Why the future of coffee production relies on a circular economy

circular economy coffee
  • Decades of a “take-make-waste” approach has led to a climate crisis
  • The coffee sector is at risk of falling production due to global warming
  • All members of the supply chain must strive together for a circular economy

FOR MANY it didn’t take the United Nations’ 3,000-page climate change report to realise that the planet was at breaking point: a series of droughts, flash floods, and forest fires this year have shown that the climate crisis is real and that it’s happening right on our doorsteps.

However, one of the most worrying aspects of the report, which was compiled by more than 230 scientists, is that the impact of climate change will hit agriculture-based economies disproportionately hard.

A reliance on climate sensitive sectors, alongside a lack of infrastructure and funding, mean that their communities will be left to deal with the effects of global warming far more than those in Europe and the US.

As the majority of coffee is grown and processed in these countries, including Brazil, Indonesia, and Vietnam, climate change poses a significant threat to the global coffee supply.

Rising temperatures are already reducing the amount of land available for coffee production, while unpredictable rainfall patterns are leading to more frequent outbreaks of coffee leaf rust.

The solution is complex and varied, relying on participation from all members of the supply chain. However, a central goal that has emerged for everyone, from producers to baristas to consumers, is the concept of a circular economy.

What is a circular economy?

For decades, a “make-take-waste” attitude has characterised societies around the world. Rather than reusing or recycling, the majority of the products are used once before going to landfill or ending up in our oceans. This is known as a “linear economy”.

The alternative is what’s known as a circular economy – a “closed loop” system designed to minimise waste, drive greater resource productivity, and lower the environmental impact of both production and consumption.

Although the concept dates back to the 1970s, it’s largely thanks to the more recent efforts of the Ellen MacArthur Foundation (EMF) that the idea of a circular economy has gained momentum.

According to the foundation, a circular economy is an economy that’s “restorative and regenerative by design”. It aims to move away from the traditional concept of take-make-waste, which is putting strain on the environment and the planet’s natural resources.

In the coffee industry, the need for a more circular economy is becoming almost impossible to ignore. Recent estimates suggest that global coffee production generates more than 20 million tonnes of waste annually, from coffee pulp to used coffee grounds and takeaway cups.

While some of this waste is recycled, the vast majority ends up going to landfill or finding its way into rivers and oceans. Not only does this have an impact on the environment, it also means that raw materials are continuously required to create new products.

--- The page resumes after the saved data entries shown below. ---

Lemma foreach_loop_spec ty body l' n fuel s :
  keeps_oids body → oids_ok s.(base) → drop n (default [] s.(base).(oids)) = l' →
  (n <= length (default [] s.(base).(oids)))%nat →
  (length l' < fuel)%nat →
  foreach_oid_loop fuel (u8 (Z.of_nat n - 1)) ty body s
  = iter_oids (typed l' (Z.of_nat n) ty) body s.
Proof.
  intros Hkeep. revert n fuel s. induction l' as [|e l' IH]; intros n fuel s Hok Hd Hn Hf;
    (destruct fuel as [|fuel]; [simpl in Hf; lia|]); cbn [foreach_oid_loop];
    unfold mbind, M_bind at 1, oid_next, gets.
  - assert (length (default [] s.(base).(oids)) < 256)%nat by (destruct Hok; lia).
    rewrite (oid_next_loop_spec _ _ []); [done|done|done|done|simpl; lia].
  - destruct Hok as [Hlen Hc].
    assert (Hl : length (drop n (default [] s.(base).(oids))) = S (length l')) by (by rewrite Hd).
    rewrite length_drop in Hl.
    assert (Hd' : drop (S n) (default [] s.(base).(oids)) = l').
    { rewrite <- (Nat.add_1_r n), <- drop_drop, Hd. done. }
    rewrite (oid_next_loop_spec _ _ (e :: l')); [|done|done|done|simpl; lia].
    cbn [typed]. case_decide as Hty; cbn [head iter_oids].
    + unfold mbind, M_bind. specialize (Hkeep (Z.of_nat n) e.(oid_data) s).
      destruct (body (Z.of_nat n) e.(oid_data) s) as [[[]| |] s1]; [|done..].
      destruct Hkeep as [Ho Hct].
      replace (Z.of_nat n) with (u8 (Z.of_nat (S n) - 1)) at 1 by int_lia.
      rewrite (IH (S n)); rewrite ?Ho.
      * by rewrite Nat2Z.inj_succ, Z.add_1_r.
      * split; rewrite ?Ho, ?Hct; done.
      * done.
      * lia.
      * simpl in Hf. lia.
    + assert (Hskip := IH (S n) (S fuel) s ltac:(by split) Hd' ltac:(lia) ltac:(simpl in Hf; lia)).
      cbn [foreach_oid_loop] in Hskip. unfold mbind, M_bind at 1, oid_next, gets in Hskip.
      rewrite (oid_next_loop_spec _ _ l') in Hskip; [|by split|done|lia|simpl in *; lia].
      rewrite Nat2Z.inj_succ, <- Z.add_1_r in Hskip. exact Hskip.
Qed.

(** [foreach_oid] ends and runs its body once for every object of the type, in
    the order of the oids, whatever else is configured. *)
Lemma foreach_oid_iter ty body s :
  keeps_oids body → oids_ok s.(base) →
  foreach_oid ty body s = iter_oids (oids_of s.(base) ty) body s.
Proof.
  intros Hkeep Hok. unfold foreach_oid, oids_of.
  apply (foreach_loop_spec ty body _ 0); [done|done|done|lia|].
  destruct Hok. lia.
Qed.
(* ===== verification/Stats.v ===== *)
(** * Load statistics, uptime and identification (src/basecmd.c)

    The sum of squared task durations saturates, the uptime is the clock
    extended to 64 bits, and the identify command returns the requested slice
    of the identify data. *)

From S2P Require Import Prelude.
From S2P Require Import State.
From S2P Require Import Machine.
From S2P Require Import Sched.
From S2P Require Import Basecmd.
From S2P Require Import BasecmdSpec.

(** ** The sum of squares *)

Definition ceil_div (n d : Z) : Z := (n + d - 1) / d.

(** What one duration adds, in units of SUMSQ_BASE. *)
Definition sumsq_term (diff : Z) : Z :=
  if diff <=? 0xffff then ceil_div (diff * diff) 256 else ceil_div diff 256 * diff.

Lemma DIV_ROUND_UP_spec n : 0 <= n → n + 256 < 2 ^ 32 → DIV_ROUND_UP n 256 = ceil_div n 256.
Proof. intros. unfold DIV_ROUND_UP, ceil_div. rewrite !u32_small by int_lia. done. Qed.

Lemma ceil_div_bounds n : 0 <= n → n <= 256 * ceil_div n 256 < n + 256.
Proof. intros. unfold ceil_div. int_lia. Qed.

(** The sum of squared task durations cannot wrap around: it grows by the
    rounded-up square as long as that fits in 32 bits and sticks at the
    maximum otherwise, so it never under-reports the load by overflow. *)
Theorem sumsq_saturates sumsq diff :
  is_u32 sumsq → is_u32 diff →
  next_sumsq sumsq diff
  = (if diff <=? 0xfffff then Z.min 0xffffffff (sumsq + sumsq_term diff) else 0xffffffff)
  ∧ Z.min 0xffffffff (sumsq + diff * diff / 256) <= next_sumsq sumsq diff < 2 ^ 32.
Proof.
  intros Hs Hd. unfold is_u32 in *.
  assert (Heq : next_sumsq sumsq diff
    = if diff <=? 0xfffff then Z.min 0xffffffff (sumsq + sumsq_term diff) else 0xffffffff).
  { unfold next_sumsq, sumsq_term, SUMSQ_BASE.
    destruct (Z.leb_spec diff 0xffff); [|destruct (Z.leb_spec diff 0xfffff)].
    - rewrite (proj2 (Z.leb_le _ _)) by lia. rewrite (u32_small (diff * diff)) by nia.
      rewrite DIV_ROUND_UP_spec by nia.
      pose proof (ceil_div_bounds (diff * diff) ltac:(nia)).
      assert (0 <= ceil_div (diff * diff) 256 < 2 ^ 31) by nia. int_lia.
    - rewrite DIV_ROUND_UP_spec by lia.
      pose proof (ceil_div_bounds diff ltac:(lia)).
      assert (0 <= ceil_div diff 256 * diff < 2 ^ 32) by nia.
      rewrite (u32_small (ceil_div diff 256 * diff)) by done. int_lia.
    - int_lia. }
  split; [exact Heq|]. rewrite Heq. destruct (Z.leb_spec diff 0xfffff); [|lia].
  assert (diff * diff / 256 <= sumsq_term diff); [|lia].
  unfold sumsq_term. destruct (Z.leb_spec diff 0xffff).
  - pose proof (ceil_div_bounds (diff * diff) ltac:(nia)).
    apply Z.div_le_upper_bound; lia.
  - pose proof (ceil_div_bounds diff ltac:(lia)). apply Z.div_le_upper_bound; nia.
Qed.

Lemma sumsq_saturates_witness :
  next_sumsq 0xfffffff0 5000
  = (if 5000 <=? 0xfffff then Z.min 0xffffffff (0xfffffff0 + sumsq_term 5000) else 0xffffffff)
  ∧ Z.min 0xffffffff (0xfffffff0 + 5000 * 5000 / 256) <= next_sumsq 0xfffffff0 5000 < 2 ^ 32.
Proof. apply (sumsq_saturates 0xfffffff0 5000); unfold is_u32; lia. Defined.

(** ** Uptime *)

(** The 64-bit time at which the statistics were sent last. *)
Definition send_clock (s : mcu) : Z :=
  s.(base).(stats_send_time_high) * 2 ^ 32 + s.(base).(stats_send_time).

Lemma clock_step hi lo T :
  is_u32 hi → is_u32 lo → hi * 2 ^ 32 + lo <= T < hi * 2 ^ 32 + lo + 2 ^ 32 → T < 2 ^ 64 →
  is_u32 (u32 (hi + b2z (u32 T <? lo)))
  ∧ u32 (hi + b2z (u32 T <? lo)) * 2 ^ 32 + u32 T = T.
Proof.
  unfold is_u32. intros Hh Hl HT H64.
  assert (Hq : T = T / 2 ^ 32 * 2 ^ 32 + u32 T).
  { unfold u32. pose proof (Z.div_mod T (2 ^ 32) ltac:(lia)). lia. }
  pose proof (u32_range T) as Hr. set (q := T / 2 ^ 32) in *.
  destruct (Z.ltb_spec (u32 T) lo); simpl b2z.
  - assert (q = hi + 1) as Hq1 by nia. rewrite u32_small by lia. lia.
  - assert (q = hi) as Hq1 by nia. rewrite u32_small by lia. lia.
Qed.

Section uptime.
Context `{Board}.

Lemma wp_stats_update start T s :
  is_u32 s.(base).(stats_send_time_high) → is_u32 s.(base).(stats_send_time) →
  send_clock s <= T < send_clock s + 2 ^ 32 → T < 2 ^ 64 →
  wp (stats_update start (u32 T))
    (λ _ s', is_u32 s'.(base).(stats_send_time_high) ∧ is_u32 s'.(base).(stats_send_time)
       ∧ (send_clock s' = send_clock s ∨ send_clock s' = T))
    (λ _ _, False) s.
Proof.
  intros Hh Hl HT H64. unfold stats_update. wp_steps.
  destruct (timer_is_before _ _); [apply wp_ret; by auto|].
  wp_steps.
  match goal with |- wp _ _ _ (sent ?f ?a ?s1) => set (s2 := sent f a s1);
    assert (Hb : s2.(base).(stats_send_time_high) = s.(base).(stats_send_time_high))
      by (unfold s2, sent; by destruct (in_sendf _)) end.
  clearbody s2. destruct (clock_step _ _ T Hh Hl HT H64) as [H1 H2].
  cbn [base stats_send_time] in *.
  apply wp_when; intros Hlt; wp_steps; unfold send_clock; simpl in Hlt |- *; rewrite Hb.
  - rewrite Hlt in H1, H2. simpl in H1, H2. split_and!; [done|apply u32_range|].
    by right.
  - rewrite Hlt in H1, H2. simpl in H1, H2. rewrite Z.add_0_r, u32_small in H2 by done.
    split_and!; [done|apply u32_range|by right].
Qed.

End uptime.

(** The uptime is the 64-bit time: if the statistics were last sent less
    than one turn of the 32-bit clock ago, [command_get_uptime] reports the two
    halves of the current time [T], and [stats_update] keeps the recorded time
    exact. *)
Theorem uptime_tracks_clock `{Board} start T s :
  is_u32 s.(base).(stats_send_time_high) → is_u32 s.(base).(stats_send_time) →
  send_clock s <= T < send_clock s + 2 ^ 32 → T < 2 ^ 64 →
  hw_time s.(reads) = T → s.(cmd).(in_sendf) = false →
  (∃ high cur s', command_get_uptime [] s = (Ret tt, s')
     ∧ s'.(trace) = Ev_send "uptime high=%u clock=%u" [A_int high; A_int cur] :: s.(trace)
     ∧ high * 2 ^ 32 + cur = T)
  ∧ match stats_update start (u32 T) s with
    | (Ret _, s') => send_clock s' = send_clock s ∨ send_clock s' = T
    | _ => False
    end.
Proof.
  intros Hh Hl HT H64 Hhw Hsend. split.
  - eexists _, _, _. split; [|split].
    + unfold command_get_uptime, mbind, M_bind. rewrite op_eq. simpl.
      by rewrite (op_eq (m := sendf _ _)).
    + unfold sent. simpl. by rewrite Hsend.
    + rewrite Hhw. by apply clock_step.
  - pose proof (wp_stats_update start T s Hh Hl HT H64) as Hwp. unfold wp in Hwp.
    destruct (stats_update start (u32 T) s) as [[] ?]; [|done..]. by destruct Hwp as (_ & _ & ?).
Qed.

Lemma uptime_tracks_clock_witness :
  let b := example_board in
  let s := init_mcu <| reads := 5000%nat |>
     <| base ::= λ c, c <| stats_send_time_high := 1 |> <| stats_send_time := 5 |> |> in
  (∃ high cur s', command_get_uptime [] s = (Ret tt, s')
     ∧ s'.(trace) = Ev_send "uptime high=%u clock=%u" [A_int high; A_int cur] :: s.(trace)
     ∧ high * 2 ^ 32 + cur = 5000000000)
  ∧ match stats_update 4999990000 (u32 5000000000) s with
    | (Ret _, s') => send_clock s' = send_clock s ∨ send_clock s' = 5000000000
    | _ => False
    end.
Proof.
  intros b s. apply (uptime_tracks_clock 4999990000 5000000000 s);
    unfold is_u32, send_clock; simpl; lia || done.
Defined.

(** ** Identification *)

(** The identify command answers with exactly the requested bytes of the
    identify data, cut off at its end, and never reads outside of it. *)
Theorem identify_slice data offset count s :
  Z.of_nat (length data) + 256 < 2 ^ 32 → is_u32 offset → is_u32 count →
  s.(cmd).(in_sendf) = false →
  let n := identify_count (Z.of_nat (length data)) offset (u8 count) in
  (n = 0 ∨ offset + n <= Z.of_nat (length data))
  ∧ n = Z.max 0 (Z.min (u8 count) (Z.of_nat (length data) - offset))
  ∧ ∃ s', command_identify data [offset; count] s = (Ret tt, s')
      ∧ s'.(trace) = Ev_send "identify_response offset=%u data=%.*s"
          [A_int offset; A_buf (take (Z.to_nat (u8 count)) (drop (Z.to_nat offset) data))]
          :: s.(trace).
Proof.
  intros Hlen Ho Hc Hsend n. unfold is_u32 in *. pose proof (u8_range count) as Hu.
  assert (Hn : n = Z.max 0 (Z.min (u8 count) (Z.of_nat (length data) - offset))).
  { unfold n, identify_count. set (c := u8 count) in *.
    destruct (Z.leb_spec (Z.of_nat (length data)) offset); [lia|].
    rewrite (u32_small (offset + c)) by lia.
    destruct (Z.ltb_spec (Z.of_nat (length data)) (offset + c)); [|lia].
    rewrite u8_small by lia. lia. }
  split_and!; [lia|done|]. eexists. split.
  - unfold command_identify. by rewrite (op_eq (m := sendf _ _)).
  - unfold sent. rewrite Hsend. simpl. fold n. do 4 f_equal.
    destruct (decide (Z.to_nat n = Z.to_nat (u8 count))) as [->|Hne]; [done|].
    rewrite !take_ge; rewrite ?length_drop; [done|lia..].
Qed.

Lemma identify_slice_witness :
  let n := identify_count 4 1 2 in
  (n = 0 ∨ 1 + n <= 4) ∧ n = Z.max 0 (Z.min 2 (4 - 1))
  ∧ ∃ s', command_identify [10; 20; 30; 40] [1; 2] init_mcu = (Ret tt, s')
      ∧ s'.(trace) = Ev_send "identify_response offset=%u data=%.*s"
          [A_int 1; A_buf [20; 30]] :: init_mcu.(trace).
Proof.
  apply (identify_slice [10; 20; 30; 40] 1 2 init_mcu); unfold is_u32; simpl; lia || done.
Defined.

What can coffee producers do?

Mark Zhou is the founder of MTPak Coffee, a manufacturer and supplier of sustainable coffee packaging in Shanghai. His company was founded on the belief that long-term security for the coffee sector will require action from stakeholders across the supply chain.

“Everyone who works in the coffee industry has a responsibility to change their ways and become more sustainable,” he says. “Even if it feels as though our impact is relatively small, it’s crucial to set an example and lead from the front.”

Indeed, working towards a circular economy is as much about taking action as it is about changing mentalities. The idea of a linear economy has become so ingrained that it can be daunting to move away from it.

However, some initiatives are making the transition to a circular economy more and more accessible, particularly for those on the production side. For example, Farmers’ Hub is an example of an initiative designed to promote a circular model by improving access to resources, infrastructure, and education.

As well as selling their crop, smallholder coffee farmers can use their “Hub” to access machinery, post-harvest handling equipment, marketing information, and agronomic advice. Not only does this increase income and farm yields, it helps them work towards a more sustainable future – something Mark tells me is crucial.

“To achieve a circular economy, we need to look at how resources are managed, how products are made and reused, and how the materials are handled afterwards,” he explains. “This applies as much to producers as it does to roasters and baristas.

“If we don’t each put into action our own little changes, we can’t expect to have the same production of coffee as we have now.”